Your goal :: Only one stretch of the records below is wanted: the lines from the one holding "(pyval * pyval))." through the one holding "match v with VBool". Return it exactly, both ends included.

[Available data Boundary: Start]

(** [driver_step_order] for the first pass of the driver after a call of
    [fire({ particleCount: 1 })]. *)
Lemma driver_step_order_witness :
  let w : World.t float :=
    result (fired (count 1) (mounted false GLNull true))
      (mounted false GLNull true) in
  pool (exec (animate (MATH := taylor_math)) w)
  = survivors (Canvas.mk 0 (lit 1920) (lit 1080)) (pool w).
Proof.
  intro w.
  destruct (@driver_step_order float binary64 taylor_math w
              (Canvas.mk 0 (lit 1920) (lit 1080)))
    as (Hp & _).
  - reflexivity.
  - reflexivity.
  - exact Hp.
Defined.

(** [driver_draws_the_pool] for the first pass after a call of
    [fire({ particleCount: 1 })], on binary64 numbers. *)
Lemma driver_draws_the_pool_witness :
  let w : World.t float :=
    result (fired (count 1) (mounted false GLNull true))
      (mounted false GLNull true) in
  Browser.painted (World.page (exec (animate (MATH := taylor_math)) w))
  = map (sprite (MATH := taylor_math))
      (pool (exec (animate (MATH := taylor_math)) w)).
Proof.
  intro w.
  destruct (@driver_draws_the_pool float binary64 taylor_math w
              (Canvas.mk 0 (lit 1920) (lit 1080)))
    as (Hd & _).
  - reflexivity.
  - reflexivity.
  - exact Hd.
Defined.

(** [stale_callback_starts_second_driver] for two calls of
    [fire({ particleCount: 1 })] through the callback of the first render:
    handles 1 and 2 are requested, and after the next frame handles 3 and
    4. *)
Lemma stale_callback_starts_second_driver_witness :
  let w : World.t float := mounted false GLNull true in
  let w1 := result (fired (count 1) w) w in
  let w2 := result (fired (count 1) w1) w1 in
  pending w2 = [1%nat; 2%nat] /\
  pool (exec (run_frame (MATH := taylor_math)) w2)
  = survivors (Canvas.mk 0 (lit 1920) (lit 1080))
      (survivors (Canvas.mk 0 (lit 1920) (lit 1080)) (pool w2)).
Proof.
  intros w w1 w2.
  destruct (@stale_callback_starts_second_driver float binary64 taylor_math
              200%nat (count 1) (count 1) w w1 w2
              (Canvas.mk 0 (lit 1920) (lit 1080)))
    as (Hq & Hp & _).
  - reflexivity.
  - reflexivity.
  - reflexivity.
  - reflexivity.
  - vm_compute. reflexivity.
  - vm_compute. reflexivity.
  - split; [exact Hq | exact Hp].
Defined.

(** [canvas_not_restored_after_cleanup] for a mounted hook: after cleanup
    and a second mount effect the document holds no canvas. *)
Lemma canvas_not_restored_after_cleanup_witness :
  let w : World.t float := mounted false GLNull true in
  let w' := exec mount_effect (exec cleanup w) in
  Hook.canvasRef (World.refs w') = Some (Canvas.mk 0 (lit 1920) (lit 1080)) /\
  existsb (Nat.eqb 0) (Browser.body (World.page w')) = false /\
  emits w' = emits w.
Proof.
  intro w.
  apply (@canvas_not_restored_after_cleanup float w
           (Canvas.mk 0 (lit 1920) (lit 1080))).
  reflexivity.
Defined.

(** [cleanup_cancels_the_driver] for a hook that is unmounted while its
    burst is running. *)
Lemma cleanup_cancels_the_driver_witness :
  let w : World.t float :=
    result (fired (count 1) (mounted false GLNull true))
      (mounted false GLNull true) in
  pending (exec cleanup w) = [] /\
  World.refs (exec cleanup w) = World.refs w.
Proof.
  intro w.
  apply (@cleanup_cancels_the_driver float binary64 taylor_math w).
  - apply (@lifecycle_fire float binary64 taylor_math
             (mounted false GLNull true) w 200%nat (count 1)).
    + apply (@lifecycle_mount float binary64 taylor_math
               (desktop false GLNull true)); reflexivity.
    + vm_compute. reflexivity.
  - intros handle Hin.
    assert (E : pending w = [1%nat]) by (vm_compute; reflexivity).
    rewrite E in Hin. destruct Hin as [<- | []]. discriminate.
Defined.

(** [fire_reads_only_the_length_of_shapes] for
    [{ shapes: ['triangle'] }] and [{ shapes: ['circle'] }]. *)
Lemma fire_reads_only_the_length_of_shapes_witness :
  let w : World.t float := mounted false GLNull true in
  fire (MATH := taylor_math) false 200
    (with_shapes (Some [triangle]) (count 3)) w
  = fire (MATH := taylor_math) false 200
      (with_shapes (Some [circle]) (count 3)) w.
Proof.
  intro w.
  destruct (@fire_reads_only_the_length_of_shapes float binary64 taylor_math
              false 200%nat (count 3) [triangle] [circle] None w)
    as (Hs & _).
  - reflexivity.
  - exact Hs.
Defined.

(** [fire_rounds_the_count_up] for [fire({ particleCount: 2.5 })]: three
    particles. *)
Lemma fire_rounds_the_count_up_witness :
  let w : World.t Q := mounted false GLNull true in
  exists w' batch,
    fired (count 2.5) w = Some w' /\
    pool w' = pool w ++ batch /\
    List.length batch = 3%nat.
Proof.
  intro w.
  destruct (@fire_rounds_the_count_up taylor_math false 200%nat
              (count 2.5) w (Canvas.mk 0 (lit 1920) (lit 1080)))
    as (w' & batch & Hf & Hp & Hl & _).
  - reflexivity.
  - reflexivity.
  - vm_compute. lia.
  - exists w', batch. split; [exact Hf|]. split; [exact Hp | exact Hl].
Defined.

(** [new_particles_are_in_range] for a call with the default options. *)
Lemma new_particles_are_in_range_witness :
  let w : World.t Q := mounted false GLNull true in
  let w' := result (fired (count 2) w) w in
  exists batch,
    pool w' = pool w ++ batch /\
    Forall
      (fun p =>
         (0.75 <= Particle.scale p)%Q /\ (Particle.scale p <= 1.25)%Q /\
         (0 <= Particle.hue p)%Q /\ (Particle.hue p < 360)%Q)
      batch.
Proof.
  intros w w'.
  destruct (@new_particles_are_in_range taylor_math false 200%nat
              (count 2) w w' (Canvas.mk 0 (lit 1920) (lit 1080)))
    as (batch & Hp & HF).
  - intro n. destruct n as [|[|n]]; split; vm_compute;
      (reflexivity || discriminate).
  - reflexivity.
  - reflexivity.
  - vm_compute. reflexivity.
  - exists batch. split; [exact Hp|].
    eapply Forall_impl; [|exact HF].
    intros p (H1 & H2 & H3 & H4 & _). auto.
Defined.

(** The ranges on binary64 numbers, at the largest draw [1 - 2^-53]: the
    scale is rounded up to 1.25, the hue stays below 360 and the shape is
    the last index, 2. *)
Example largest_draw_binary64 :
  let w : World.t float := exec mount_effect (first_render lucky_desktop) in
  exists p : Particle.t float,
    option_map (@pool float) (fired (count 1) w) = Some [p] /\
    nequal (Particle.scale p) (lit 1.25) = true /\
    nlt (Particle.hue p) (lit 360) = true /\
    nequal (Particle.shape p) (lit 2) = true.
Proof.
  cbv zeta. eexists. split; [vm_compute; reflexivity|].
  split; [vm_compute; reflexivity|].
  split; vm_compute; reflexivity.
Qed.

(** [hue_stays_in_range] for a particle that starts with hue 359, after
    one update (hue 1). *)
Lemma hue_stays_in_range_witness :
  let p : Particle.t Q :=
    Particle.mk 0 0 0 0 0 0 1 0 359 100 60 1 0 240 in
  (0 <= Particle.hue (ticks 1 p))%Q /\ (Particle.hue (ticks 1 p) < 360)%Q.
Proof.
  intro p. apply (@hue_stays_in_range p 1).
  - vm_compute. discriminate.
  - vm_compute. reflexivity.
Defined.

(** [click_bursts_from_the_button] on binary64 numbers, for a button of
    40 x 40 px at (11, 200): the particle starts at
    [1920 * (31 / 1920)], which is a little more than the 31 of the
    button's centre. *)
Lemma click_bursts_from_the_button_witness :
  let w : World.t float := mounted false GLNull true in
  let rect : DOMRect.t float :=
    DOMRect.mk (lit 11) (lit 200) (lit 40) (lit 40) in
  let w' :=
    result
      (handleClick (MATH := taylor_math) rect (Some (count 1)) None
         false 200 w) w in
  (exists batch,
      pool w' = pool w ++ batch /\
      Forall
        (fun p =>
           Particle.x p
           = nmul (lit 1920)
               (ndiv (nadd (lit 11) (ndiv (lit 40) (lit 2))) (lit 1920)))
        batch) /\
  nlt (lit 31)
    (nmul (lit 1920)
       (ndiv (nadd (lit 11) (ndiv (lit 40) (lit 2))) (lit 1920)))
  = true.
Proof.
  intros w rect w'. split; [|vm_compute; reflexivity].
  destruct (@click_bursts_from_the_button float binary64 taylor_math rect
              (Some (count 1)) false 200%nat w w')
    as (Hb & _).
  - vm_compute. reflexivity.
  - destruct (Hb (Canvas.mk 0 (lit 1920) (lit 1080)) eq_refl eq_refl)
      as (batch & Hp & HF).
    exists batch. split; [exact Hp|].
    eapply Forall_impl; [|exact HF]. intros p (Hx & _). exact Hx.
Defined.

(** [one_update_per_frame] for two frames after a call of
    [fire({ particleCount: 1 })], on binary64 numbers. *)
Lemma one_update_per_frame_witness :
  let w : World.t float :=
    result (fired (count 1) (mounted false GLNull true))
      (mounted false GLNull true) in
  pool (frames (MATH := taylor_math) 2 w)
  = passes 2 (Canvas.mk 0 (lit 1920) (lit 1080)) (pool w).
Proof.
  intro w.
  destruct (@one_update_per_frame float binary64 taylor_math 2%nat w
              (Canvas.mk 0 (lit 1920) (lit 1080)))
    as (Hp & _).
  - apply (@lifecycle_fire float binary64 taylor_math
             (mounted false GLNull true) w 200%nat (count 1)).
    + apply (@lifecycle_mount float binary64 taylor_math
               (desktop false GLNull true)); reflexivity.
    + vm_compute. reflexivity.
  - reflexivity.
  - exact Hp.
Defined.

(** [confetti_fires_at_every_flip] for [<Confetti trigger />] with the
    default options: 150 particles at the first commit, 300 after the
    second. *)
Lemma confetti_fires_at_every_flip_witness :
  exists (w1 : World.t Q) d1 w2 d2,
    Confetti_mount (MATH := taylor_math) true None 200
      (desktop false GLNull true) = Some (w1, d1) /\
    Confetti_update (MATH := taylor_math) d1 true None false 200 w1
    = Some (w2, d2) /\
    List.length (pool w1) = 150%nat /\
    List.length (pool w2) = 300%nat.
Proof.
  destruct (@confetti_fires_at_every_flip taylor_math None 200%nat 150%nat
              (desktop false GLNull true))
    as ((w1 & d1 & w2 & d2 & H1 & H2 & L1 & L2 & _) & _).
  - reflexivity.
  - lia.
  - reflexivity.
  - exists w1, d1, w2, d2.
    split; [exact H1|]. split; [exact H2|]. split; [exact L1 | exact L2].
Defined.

[Available data Boundary: End]
[Available data Boundary: Start]

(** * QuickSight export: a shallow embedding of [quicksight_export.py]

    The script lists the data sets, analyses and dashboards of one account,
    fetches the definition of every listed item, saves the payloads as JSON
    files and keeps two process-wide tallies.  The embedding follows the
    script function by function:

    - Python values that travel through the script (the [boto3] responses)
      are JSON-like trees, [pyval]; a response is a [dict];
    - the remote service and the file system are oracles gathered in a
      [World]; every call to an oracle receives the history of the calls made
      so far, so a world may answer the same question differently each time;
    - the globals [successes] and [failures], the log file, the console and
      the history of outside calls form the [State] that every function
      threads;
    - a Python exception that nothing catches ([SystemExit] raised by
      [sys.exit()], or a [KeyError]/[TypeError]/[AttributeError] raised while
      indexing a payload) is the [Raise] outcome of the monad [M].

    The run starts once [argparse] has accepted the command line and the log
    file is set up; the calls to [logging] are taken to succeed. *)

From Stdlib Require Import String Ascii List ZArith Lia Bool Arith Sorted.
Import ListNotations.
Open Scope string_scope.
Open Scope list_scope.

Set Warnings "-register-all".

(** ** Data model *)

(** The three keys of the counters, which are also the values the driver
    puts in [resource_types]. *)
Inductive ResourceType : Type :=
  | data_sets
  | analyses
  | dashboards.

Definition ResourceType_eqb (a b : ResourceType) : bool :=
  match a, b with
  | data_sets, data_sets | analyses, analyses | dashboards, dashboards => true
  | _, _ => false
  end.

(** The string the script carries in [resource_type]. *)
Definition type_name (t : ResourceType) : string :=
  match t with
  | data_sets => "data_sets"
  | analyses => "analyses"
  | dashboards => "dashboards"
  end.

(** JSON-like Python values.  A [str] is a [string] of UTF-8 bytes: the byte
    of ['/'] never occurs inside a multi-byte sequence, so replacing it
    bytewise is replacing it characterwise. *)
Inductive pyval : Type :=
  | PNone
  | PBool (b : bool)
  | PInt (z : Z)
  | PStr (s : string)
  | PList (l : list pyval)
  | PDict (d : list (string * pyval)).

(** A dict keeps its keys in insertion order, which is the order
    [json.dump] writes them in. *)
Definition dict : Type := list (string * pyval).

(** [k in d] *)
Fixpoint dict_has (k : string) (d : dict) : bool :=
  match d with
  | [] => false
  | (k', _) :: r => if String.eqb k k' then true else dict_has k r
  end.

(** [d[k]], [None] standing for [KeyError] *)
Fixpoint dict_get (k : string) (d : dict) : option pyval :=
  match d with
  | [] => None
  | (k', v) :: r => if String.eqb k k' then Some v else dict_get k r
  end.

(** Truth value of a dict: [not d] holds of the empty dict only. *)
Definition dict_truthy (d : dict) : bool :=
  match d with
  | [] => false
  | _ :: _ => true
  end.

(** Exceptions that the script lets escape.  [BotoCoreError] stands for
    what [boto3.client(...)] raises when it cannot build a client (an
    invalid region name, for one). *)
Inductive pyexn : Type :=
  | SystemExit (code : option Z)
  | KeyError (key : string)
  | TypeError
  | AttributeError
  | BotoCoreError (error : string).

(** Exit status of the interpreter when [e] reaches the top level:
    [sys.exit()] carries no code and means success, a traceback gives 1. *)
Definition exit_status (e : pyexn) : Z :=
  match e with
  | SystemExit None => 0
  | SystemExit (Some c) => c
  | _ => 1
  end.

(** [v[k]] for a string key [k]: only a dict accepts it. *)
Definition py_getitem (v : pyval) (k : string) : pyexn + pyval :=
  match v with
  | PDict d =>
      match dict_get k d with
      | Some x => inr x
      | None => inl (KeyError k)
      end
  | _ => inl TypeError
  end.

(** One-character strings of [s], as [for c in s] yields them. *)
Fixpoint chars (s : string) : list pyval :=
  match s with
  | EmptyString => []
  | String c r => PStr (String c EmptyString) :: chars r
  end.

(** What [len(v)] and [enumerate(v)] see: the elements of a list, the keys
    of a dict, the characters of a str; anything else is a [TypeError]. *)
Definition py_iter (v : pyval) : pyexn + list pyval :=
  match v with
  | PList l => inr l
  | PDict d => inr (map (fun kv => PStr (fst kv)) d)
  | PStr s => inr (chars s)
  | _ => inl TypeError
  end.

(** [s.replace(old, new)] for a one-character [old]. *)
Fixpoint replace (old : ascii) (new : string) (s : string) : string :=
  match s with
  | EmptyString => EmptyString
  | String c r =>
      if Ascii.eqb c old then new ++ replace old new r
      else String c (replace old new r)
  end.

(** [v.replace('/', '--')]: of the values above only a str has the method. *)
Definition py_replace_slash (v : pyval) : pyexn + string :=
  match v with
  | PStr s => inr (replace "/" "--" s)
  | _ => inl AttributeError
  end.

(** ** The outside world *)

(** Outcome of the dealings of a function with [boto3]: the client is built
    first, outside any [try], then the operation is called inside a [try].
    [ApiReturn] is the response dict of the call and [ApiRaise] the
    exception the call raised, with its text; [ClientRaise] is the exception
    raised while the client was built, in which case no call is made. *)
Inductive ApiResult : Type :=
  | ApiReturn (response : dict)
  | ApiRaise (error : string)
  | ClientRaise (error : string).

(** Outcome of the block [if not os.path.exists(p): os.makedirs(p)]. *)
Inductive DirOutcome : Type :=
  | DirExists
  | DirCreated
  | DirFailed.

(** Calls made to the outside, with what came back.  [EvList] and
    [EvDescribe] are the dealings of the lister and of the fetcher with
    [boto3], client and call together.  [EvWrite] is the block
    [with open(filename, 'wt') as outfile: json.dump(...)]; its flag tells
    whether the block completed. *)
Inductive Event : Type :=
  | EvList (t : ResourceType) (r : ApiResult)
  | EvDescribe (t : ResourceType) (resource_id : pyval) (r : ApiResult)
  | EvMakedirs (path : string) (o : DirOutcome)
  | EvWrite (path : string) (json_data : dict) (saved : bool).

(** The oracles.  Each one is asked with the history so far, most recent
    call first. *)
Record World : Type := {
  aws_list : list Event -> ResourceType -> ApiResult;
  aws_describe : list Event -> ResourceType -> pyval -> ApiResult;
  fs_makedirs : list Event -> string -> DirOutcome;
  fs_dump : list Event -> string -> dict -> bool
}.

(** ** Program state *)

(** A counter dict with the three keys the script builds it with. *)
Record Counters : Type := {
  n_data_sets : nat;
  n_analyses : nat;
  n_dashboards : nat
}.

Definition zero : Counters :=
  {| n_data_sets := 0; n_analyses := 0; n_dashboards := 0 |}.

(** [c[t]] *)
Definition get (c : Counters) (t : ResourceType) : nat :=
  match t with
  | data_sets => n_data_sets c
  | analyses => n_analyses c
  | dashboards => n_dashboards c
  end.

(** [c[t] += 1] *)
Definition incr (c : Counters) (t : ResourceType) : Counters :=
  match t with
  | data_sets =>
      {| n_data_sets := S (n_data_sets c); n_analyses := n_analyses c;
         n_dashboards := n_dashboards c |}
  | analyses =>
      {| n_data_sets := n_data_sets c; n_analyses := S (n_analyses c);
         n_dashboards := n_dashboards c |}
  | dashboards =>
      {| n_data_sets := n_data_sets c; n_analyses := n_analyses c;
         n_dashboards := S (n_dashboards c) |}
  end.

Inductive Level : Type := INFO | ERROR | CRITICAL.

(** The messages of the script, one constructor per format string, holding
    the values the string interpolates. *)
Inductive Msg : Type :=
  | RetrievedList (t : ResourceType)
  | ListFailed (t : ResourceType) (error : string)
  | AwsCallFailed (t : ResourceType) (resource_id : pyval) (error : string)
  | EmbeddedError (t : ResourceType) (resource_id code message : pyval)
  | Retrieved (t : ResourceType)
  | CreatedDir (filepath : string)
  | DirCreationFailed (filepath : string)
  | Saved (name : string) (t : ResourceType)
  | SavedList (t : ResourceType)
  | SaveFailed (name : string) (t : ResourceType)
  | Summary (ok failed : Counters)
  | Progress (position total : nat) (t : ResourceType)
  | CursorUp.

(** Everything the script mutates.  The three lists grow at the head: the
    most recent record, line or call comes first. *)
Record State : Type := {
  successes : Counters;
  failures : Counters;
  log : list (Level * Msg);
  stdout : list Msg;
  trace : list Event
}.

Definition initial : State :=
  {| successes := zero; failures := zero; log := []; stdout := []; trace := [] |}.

[Available data Boundary: End]
[Available data Boundary: Start]

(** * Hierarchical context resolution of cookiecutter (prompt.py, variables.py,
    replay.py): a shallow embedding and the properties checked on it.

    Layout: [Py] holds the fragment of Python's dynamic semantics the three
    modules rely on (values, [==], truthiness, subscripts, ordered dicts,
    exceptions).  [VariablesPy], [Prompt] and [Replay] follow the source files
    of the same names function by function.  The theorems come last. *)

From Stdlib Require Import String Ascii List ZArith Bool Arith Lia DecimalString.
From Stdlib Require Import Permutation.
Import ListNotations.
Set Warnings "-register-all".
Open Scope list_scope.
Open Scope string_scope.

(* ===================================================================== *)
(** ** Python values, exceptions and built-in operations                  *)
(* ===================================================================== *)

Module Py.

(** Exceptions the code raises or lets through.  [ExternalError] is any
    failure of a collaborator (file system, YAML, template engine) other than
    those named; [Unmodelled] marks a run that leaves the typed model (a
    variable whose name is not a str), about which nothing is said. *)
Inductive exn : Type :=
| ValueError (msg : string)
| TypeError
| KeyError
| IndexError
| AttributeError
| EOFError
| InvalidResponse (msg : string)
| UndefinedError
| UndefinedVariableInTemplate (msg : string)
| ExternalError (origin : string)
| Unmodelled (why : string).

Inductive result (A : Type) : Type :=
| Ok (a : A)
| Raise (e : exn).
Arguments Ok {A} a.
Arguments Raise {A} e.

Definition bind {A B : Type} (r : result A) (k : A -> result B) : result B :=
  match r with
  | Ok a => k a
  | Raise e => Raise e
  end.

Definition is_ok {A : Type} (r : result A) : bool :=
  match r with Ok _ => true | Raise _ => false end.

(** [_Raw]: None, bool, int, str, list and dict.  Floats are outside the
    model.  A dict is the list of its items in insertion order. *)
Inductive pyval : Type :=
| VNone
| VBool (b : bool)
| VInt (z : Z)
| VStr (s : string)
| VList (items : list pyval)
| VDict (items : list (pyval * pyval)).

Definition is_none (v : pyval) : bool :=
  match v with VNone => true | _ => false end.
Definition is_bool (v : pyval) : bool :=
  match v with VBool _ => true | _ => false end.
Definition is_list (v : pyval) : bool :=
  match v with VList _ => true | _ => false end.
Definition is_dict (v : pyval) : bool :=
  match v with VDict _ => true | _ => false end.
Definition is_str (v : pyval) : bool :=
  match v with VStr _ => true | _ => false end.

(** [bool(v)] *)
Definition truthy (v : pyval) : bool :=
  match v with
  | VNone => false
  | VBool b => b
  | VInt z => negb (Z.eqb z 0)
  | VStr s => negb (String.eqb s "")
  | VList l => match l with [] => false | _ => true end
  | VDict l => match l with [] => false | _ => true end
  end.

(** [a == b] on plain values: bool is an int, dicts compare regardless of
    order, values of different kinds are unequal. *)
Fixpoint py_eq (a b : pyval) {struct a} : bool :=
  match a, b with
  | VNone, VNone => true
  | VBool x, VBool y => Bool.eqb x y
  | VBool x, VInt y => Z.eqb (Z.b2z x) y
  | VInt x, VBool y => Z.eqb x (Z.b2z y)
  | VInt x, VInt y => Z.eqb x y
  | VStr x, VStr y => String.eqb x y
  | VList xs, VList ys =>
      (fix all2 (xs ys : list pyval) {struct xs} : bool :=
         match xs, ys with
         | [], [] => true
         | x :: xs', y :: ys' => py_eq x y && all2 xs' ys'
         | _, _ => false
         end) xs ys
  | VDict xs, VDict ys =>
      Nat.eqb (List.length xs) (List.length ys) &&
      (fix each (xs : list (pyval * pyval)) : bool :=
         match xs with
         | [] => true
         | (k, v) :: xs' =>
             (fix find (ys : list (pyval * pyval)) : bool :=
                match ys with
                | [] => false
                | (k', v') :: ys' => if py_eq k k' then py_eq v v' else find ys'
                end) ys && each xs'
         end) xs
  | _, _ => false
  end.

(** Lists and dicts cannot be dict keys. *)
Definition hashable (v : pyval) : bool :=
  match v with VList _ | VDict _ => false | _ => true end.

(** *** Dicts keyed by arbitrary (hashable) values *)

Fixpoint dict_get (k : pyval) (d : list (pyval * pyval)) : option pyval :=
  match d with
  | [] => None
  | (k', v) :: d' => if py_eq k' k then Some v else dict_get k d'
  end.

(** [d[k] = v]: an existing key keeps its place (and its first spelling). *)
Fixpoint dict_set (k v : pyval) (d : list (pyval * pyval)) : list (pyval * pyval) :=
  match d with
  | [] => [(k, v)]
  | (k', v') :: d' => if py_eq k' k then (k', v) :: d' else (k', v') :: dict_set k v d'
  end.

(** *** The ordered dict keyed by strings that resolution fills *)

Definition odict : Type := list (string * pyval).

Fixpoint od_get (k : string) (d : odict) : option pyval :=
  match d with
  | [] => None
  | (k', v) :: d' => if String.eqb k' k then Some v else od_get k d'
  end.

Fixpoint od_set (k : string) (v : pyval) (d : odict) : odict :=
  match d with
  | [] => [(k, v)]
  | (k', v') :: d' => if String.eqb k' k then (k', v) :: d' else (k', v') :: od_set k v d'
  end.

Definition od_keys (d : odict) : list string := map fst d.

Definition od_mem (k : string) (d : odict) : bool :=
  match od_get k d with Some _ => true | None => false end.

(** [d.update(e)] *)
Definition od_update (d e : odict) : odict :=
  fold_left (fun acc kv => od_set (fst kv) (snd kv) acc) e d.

[Available data Boundary: End]

Answer for this exercise ::
| VDict (items : list (pyval * pyval)).

Definition is_none (v : pyval) : bool :=
  match v with VNone => true | _ => false end.
Definition is_bool (v : pyval) : bool :=
  match v with VBool _ => true | _ => false end.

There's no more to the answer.